• _MATERIAL PROVIDED_
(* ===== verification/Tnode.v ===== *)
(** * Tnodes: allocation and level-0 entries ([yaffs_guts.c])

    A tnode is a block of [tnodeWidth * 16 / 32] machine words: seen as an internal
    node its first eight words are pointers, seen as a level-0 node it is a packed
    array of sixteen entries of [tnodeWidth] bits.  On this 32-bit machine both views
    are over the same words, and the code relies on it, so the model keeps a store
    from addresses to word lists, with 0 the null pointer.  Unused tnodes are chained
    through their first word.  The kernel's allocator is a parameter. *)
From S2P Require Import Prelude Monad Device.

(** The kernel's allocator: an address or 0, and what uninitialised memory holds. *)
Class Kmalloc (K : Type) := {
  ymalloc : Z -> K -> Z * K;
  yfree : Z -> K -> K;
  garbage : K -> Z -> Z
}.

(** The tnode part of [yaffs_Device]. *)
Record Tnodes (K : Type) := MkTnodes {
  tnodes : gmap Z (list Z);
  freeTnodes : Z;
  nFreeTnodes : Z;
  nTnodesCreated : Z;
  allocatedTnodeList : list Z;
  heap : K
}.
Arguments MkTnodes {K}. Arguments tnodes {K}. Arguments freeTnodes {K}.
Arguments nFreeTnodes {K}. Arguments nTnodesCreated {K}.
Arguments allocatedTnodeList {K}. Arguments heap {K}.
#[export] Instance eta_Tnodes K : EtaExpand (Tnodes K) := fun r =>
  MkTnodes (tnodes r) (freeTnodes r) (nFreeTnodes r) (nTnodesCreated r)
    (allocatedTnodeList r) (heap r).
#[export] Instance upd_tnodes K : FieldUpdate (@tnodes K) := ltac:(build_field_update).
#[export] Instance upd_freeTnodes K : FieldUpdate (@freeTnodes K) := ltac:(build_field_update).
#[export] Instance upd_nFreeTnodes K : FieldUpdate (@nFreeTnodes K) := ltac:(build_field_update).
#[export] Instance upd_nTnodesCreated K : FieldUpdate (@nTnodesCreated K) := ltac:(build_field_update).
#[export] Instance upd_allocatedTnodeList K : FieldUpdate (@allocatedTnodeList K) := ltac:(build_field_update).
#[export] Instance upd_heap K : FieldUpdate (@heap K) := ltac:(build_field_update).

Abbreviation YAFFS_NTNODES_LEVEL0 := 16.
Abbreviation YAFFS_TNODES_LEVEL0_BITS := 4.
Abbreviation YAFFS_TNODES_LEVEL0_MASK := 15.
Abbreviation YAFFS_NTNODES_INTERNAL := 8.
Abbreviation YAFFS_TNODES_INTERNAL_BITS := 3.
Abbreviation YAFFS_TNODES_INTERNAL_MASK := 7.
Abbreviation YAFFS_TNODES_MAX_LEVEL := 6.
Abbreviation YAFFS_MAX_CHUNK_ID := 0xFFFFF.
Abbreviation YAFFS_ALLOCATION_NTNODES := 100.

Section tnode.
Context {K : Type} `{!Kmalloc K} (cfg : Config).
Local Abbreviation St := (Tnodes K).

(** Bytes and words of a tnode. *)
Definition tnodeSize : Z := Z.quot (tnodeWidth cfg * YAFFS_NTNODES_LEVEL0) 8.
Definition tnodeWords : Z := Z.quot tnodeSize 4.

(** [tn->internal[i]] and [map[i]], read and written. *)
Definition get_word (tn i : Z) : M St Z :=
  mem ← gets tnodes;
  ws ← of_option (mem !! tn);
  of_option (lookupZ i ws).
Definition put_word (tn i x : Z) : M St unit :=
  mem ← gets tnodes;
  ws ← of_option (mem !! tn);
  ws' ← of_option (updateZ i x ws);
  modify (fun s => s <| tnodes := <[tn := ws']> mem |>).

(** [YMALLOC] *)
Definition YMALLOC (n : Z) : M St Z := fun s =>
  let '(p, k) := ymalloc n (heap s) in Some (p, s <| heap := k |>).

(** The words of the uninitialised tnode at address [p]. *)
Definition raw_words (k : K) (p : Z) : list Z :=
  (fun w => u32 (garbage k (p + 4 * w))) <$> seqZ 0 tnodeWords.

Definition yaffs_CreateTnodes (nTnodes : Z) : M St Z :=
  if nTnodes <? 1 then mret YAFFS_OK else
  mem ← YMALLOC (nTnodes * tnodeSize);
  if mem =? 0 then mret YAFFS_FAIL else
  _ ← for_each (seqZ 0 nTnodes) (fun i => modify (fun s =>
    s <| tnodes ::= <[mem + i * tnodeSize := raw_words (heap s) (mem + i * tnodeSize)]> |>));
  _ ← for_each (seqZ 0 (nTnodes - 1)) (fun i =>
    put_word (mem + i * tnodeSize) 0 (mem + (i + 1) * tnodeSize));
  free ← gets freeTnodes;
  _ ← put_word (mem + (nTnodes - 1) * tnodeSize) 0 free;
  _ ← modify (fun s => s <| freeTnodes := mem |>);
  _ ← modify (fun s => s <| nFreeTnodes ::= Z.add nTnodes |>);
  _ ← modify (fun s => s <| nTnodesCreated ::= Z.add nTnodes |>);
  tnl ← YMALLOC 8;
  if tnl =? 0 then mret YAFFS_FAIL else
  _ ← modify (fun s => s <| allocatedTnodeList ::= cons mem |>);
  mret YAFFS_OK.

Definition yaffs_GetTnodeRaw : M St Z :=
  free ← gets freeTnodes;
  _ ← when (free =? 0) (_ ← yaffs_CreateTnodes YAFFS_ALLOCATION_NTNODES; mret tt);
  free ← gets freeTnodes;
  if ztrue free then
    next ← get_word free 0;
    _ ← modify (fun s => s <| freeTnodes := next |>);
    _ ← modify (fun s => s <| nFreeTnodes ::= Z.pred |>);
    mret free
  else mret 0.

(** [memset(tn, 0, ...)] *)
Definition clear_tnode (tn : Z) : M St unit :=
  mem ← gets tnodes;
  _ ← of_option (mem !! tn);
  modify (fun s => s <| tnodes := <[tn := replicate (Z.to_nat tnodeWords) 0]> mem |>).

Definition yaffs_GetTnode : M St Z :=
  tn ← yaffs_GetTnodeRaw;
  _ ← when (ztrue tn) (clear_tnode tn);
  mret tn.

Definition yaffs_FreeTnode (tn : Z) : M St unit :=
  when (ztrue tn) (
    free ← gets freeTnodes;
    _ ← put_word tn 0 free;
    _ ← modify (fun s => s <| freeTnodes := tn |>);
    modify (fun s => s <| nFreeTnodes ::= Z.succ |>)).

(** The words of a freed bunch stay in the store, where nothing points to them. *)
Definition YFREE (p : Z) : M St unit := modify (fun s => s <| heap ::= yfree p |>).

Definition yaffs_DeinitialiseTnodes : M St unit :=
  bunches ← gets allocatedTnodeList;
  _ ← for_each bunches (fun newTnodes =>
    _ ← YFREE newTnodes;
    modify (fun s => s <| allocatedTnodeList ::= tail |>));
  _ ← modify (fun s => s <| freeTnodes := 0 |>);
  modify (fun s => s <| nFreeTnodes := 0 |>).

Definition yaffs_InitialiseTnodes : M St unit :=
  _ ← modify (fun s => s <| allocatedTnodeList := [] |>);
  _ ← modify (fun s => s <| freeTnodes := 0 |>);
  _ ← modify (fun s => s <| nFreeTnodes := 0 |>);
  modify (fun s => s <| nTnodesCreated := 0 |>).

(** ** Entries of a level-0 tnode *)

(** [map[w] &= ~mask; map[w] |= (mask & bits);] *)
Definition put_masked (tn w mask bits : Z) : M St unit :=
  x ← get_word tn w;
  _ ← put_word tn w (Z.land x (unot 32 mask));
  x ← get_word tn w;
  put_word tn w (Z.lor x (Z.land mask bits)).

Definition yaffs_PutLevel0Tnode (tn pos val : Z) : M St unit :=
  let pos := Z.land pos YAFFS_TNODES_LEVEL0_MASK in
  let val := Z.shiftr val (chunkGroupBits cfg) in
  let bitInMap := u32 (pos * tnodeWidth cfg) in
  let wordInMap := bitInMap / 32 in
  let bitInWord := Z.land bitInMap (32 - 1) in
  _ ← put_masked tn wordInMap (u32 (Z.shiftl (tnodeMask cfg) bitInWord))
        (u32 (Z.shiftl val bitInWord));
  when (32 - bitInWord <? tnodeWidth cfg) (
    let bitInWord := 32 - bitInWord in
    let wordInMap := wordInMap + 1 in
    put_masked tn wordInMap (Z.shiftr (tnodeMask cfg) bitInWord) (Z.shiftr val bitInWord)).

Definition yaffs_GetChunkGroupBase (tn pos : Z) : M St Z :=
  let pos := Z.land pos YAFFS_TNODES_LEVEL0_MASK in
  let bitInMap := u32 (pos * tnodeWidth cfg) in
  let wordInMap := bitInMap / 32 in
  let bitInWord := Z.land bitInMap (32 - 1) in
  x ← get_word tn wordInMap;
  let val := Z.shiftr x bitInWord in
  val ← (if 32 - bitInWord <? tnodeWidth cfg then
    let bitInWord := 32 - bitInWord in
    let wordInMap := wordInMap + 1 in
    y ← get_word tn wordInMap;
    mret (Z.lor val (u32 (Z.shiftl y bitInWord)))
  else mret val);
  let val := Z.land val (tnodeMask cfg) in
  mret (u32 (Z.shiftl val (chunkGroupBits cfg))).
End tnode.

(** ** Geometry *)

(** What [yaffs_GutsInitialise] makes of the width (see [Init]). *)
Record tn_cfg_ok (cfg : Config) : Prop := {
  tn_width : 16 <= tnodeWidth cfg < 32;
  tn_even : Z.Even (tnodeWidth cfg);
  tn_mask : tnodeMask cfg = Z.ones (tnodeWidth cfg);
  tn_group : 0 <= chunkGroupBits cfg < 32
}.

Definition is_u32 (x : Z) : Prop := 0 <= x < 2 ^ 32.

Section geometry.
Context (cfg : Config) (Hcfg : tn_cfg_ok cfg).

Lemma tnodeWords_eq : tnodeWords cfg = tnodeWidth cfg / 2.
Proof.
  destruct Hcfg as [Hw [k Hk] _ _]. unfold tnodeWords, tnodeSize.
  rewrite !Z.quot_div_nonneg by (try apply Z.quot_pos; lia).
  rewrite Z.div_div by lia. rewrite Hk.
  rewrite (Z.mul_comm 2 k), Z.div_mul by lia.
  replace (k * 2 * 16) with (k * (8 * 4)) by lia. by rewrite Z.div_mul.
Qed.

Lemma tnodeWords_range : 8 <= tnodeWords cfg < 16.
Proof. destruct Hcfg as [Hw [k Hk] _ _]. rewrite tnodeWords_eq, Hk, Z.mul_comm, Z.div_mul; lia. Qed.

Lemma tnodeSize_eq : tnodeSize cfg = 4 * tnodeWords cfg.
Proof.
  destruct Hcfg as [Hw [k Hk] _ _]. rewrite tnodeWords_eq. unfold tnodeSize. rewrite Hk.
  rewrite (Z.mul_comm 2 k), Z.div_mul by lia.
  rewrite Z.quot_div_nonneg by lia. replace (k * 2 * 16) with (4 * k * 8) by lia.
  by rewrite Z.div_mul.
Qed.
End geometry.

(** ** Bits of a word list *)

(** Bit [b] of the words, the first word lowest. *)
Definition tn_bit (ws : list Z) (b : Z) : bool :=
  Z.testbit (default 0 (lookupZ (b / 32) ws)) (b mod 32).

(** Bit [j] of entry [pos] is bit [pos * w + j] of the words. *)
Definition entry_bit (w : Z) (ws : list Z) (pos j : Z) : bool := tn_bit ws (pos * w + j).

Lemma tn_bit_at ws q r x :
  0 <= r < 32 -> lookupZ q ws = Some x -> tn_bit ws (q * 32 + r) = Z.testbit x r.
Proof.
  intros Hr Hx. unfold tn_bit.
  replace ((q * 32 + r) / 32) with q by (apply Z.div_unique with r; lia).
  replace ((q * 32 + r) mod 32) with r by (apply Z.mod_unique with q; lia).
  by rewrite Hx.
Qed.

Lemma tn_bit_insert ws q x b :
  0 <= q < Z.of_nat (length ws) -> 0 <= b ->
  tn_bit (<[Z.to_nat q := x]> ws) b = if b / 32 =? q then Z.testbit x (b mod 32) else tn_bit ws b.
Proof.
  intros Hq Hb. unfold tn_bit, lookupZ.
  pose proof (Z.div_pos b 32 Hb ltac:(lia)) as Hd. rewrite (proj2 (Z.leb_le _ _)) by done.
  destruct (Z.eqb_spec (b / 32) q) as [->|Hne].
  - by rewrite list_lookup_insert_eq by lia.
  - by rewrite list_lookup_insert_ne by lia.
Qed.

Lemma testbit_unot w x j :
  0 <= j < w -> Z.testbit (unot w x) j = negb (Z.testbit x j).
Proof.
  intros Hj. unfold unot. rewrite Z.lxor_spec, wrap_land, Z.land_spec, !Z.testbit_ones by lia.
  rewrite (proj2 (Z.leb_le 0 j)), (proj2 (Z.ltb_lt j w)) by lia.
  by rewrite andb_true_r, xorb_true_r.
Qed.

--

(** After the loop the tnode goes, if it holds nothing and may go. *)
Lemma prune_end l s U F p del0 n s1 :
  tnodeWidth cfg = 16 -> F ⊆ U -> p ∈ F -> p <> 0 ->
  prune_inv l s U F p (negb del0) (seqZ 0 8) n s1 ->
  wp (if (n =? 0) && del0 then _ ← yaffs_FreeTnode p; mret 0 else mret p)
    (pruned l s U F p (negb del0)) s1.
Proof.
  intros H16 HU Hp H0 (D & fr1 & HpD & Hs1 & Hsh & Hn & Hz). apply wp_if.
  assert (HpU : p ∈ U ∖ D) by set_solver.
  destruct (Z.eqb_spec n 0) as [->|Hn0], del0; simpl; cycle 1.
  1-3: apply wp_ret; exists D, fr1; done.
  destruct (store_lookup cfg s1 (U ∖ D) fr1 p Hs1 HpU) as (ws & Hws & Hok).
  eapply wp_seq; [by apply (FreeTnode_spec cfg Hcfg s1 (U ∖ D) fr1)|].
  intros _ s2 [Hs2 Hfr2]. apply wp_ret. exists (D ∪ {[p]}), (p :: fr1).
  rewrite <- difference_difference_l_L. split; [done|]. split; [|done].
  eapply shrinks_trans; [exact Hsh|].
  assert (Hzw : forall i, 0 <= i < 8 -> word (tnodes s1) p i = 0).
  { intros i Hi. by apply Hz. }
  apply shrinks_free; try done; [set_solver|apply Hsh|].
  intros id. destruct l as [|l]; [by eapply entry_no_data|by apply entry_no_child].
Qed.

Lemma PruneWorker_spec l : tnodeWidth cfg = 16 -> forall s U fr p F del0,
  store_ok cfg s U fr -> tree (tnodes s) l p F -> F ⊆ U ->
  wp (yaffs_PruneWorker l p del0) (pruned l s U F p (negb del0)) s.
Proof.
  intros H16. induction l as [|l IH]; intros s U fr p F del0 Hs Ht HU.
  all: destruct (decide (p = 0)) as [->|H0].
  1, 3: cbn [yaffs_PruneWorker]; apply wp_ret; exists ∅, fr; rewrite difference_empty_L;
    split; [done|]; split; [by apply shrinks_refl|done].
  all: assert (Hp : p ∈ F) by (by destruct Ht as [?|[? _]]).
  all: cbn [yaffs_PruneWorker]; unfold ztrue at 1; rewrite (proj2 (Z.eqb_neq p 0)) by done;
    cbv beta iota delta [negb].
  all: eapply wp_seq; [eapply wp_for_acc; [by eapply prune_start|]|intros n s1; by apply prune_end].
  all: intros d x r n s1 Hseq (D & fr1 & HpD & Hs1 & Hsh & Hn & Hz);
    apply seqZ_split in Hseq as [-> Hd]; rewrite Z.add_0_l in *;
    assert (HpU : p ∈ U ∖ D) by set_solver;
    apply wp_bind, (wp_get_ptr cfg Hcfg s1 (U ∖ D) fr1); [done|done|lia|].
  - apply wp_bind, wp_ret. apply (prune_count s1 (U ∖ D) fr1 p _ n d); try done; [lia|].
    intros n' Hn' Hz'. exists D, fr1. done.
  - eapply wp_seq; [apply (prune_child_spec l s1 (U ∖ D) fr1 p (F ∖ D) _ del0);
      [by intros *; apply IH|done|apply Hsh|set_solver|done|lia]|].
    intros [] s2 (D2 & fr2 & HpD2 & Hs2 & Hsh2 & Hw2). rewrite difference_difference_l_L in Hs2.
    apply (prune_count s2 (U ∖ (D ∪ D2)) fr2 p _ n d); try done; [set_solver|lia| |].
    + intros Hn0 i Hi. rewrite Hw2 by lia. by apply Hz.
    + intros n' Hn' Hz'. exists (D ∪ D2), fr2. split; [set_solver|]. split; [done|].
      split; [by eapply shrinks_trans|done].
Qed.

• _WORK ORDER_
Only the lines above from the one with "(** The tnode part of [yaffs_Device]. *)" up to and including the one with "#[export] Instance upd_tnodes" should be repeated, exactly as written.

• _RESPONSE AREA_
(** The tnode part of [yaffs_Device]. *)
Record Tnodes (K : Type) := MkTnodes {
  tnodes : gmap Z (list Z);
  freeTnodes : Z;
  nFreeTnodes : Z;
  nTnodesCreated : Z;
  allocatedTnodeList : list Z;
  heap : K
}.
Arguments MkTnodes {K}. Arguments tnodes {K}. Arguments freeTnodes {K}.
Arguments nFreeTnodes {K}. Arguments nTnodesCreated {K}.
Arguments allocatedTnodeList {K}. Arguments heap {K}.
#[export] Instance eta_Tnodes K : EtaExpand (Tnodes K) := fun r =>
  MkTnodes (tnodes r) (freeTnodes r) (nFreeTnodes r) (nTnodesCreated r)
    (allocatedTnodeList r) (heap r).
#[export] Instance upd_tnodes K : FieldUpdate (@tnodes K) := ltac:(build_field_update).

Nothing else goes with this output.